TASK REQUIREMENTS =
Which lines run from the one containing "revert seen. induction" to the end of the records? Write them out exactly, both ends included, and nothing else.

PROVIDED INFORMATION =
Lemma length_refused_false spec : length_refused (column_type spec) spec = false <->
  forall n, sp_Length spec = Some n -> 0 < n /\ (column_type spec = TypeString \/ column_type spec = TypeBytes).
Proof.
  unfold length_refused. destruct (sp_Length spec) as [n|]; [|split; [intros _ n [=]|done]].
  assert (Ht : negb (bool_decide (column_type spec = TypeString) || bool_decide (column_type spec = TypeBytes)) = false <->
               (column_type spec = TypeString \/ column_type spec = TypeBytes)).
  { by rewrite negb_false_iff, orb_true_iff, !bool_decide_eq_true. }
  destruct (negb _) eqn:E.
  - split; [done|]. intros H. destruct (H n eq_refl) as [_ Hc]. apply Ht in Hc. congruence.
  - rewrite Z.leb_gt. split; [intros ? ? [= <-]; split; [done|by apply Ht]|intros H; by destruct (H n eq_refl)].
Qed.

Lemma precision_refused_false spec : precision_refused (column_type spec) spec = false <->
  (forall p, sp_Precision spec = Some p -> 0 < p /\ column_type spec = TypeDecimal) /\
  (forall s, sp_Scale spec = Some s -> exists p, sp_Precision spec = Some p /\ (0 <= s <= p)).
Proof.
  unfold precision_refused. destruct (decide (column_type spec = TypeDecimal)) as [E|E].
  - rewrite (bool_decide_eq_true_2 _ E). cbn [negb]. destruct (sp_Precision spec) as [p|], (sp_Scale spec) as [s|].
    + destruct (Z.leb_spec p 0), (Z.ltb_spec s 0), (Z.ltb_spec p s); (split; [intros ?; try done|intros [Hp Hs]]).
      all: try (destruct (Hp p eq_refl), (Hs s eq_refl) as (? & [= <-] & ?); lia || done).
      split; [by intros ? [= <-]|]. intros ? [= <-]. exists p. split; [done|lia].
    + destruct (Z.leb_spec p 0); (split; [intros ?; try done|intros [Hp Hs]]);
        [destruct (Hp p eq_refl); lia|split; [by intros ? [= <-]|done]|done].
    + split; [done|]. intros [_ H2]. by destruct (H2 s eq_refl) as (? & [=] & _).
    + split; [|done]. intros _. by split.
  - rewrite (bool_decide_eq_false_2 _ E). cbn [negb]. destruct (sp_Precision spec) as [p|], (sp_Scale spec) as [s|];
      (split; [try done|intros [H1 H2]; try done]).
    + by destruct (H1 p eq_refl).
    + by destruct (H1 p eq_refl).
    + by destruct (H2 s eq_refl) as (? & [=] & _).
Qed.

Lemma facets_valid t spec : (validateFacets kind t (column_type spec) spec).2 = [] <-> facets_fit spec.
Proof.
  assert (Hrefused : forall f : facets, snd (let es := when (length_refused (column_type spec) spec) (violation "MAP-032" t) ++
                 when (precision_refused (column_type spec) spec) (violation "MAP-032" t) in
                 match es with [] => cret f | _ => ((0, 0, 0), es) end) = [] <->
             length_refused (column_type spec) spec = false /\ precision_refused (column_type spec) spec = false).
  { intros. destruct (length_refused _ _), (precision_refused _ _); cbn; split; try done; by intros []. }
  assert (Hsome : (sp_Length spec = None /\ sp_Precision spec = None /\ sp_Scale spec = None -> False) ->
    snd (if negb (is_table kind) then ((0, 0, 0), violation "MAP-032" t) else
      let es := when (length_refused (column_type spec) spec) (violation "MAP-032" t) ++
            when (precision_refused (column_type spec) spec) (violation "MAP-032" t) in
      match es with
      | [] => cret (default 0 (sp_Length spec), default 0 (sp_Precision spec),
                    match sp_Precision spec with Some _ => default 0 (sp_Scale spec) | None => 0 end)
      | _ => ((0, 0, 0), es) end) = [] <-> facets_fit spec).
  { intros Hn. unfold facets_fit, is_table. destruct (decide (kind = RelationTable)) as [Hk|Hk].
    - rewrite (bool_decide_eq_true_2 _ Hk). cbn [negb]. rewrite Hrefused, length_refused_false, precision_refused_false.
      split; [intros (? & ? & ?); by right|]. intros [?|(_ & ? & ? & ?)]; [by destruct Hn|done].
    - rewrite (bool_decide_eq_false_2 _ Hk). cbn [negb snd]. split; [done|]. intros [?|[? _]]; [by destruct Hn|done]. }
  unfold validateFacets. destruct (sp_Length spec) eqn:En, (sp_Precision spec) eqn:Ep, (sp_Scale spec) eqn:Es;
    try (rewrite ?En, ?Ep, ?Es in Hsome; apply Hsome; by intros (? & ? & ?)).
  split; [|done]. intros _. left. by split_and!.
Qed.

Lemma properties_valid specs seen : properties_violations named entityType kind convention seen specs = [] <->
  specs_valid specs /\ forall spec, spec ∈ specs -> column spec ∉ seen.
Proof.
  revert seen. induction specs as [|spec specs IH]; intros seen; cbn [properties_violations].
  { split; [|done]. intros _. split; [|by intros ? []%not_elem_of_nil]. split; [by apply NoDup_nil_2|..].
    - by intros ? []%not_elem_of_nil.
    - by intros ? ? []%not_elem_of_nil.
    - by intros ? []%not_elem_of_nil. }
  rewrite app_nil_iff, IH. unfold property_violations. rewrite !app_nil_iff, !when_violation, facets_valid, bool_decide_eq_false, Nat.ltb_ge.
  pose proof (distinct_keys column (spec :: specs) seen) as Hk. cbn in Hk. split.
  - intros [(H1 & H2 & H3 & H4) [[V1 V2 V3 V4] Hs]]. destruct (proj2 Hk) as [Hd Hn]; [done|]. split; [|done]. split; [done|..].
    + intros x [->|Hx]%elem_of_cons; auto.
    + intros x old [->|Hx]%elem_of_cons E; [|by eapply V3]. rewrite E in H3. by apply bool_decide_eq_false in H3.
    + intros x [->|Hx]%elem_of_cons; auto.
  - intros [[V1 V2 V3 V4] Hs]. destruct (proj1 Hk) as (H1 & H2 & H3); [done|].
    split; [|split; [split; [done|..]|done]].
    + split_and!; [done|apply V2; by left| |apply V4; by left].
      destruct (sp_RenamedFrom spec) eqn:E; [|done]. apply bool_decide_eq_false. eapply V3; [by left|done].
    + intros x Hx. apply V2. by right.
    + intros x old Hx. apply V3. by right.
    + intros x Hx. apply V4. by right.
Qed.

TASK RESPONSE =
  revert seen. induction specs as [|spec specs IH]; intros seen; cbn [properties_violations].
  { split; [|done]. intros _. split; [|by intros ? []%not_elem_of_nil]. split; [by apply NoDup_nil_2|..].
    - by intros ? []%not_elem_of_nil.
    - by intros ? ? []%not_elem_of_nil.
    - by intros ? []%not_elem_of_nil. }
  rewrite app_nil_iff, IH. unfold property_violations. rewrite !app_nil_iff, !when_violation, facets_valid, bool_decide_eq_false, Nat.ltb_ge.
  pose proof (distinct_keys column (spec :: specs) seen) as Hk. cbn in Hk. split.
  - intros [(H1 & H2 & H3 & H4) [[V1 V2 V3 V4] Hs]]. destruct (proj2 Hk) as [Hd Hn]; [done|]. split; [|done]. split; [done|..].
    + intros x [->|Hx]%elem_of_cons; auto.
    + intros x old [->|Hx]%elem_of_cons E; [|by eapply V3]. rewrite E in H3. by apply bool_decide_eq_false in H3.
    + intros x [->|Hx]%elem_of_cons; auto.
  - intros [[V1 V2 V3 V4] Hs]. destruct (proj1 Hk) as (H1 & H2 & H3); [done|].
    split; [|split; [split; [done|..]|done]].
    + split_and!; [done|apply V2; by left| |apply V4; by left].
      destruct (sp_RenamedFrom spec) eqn:E; [|done]. apply bool_decide_eq_false. eapply V3; [by left|done].
    + intros x Hx. apply V2. by right.
    + intros x old Hx. apply V3. by right.
    + intros x Hx. apply V4. by right.
Qed.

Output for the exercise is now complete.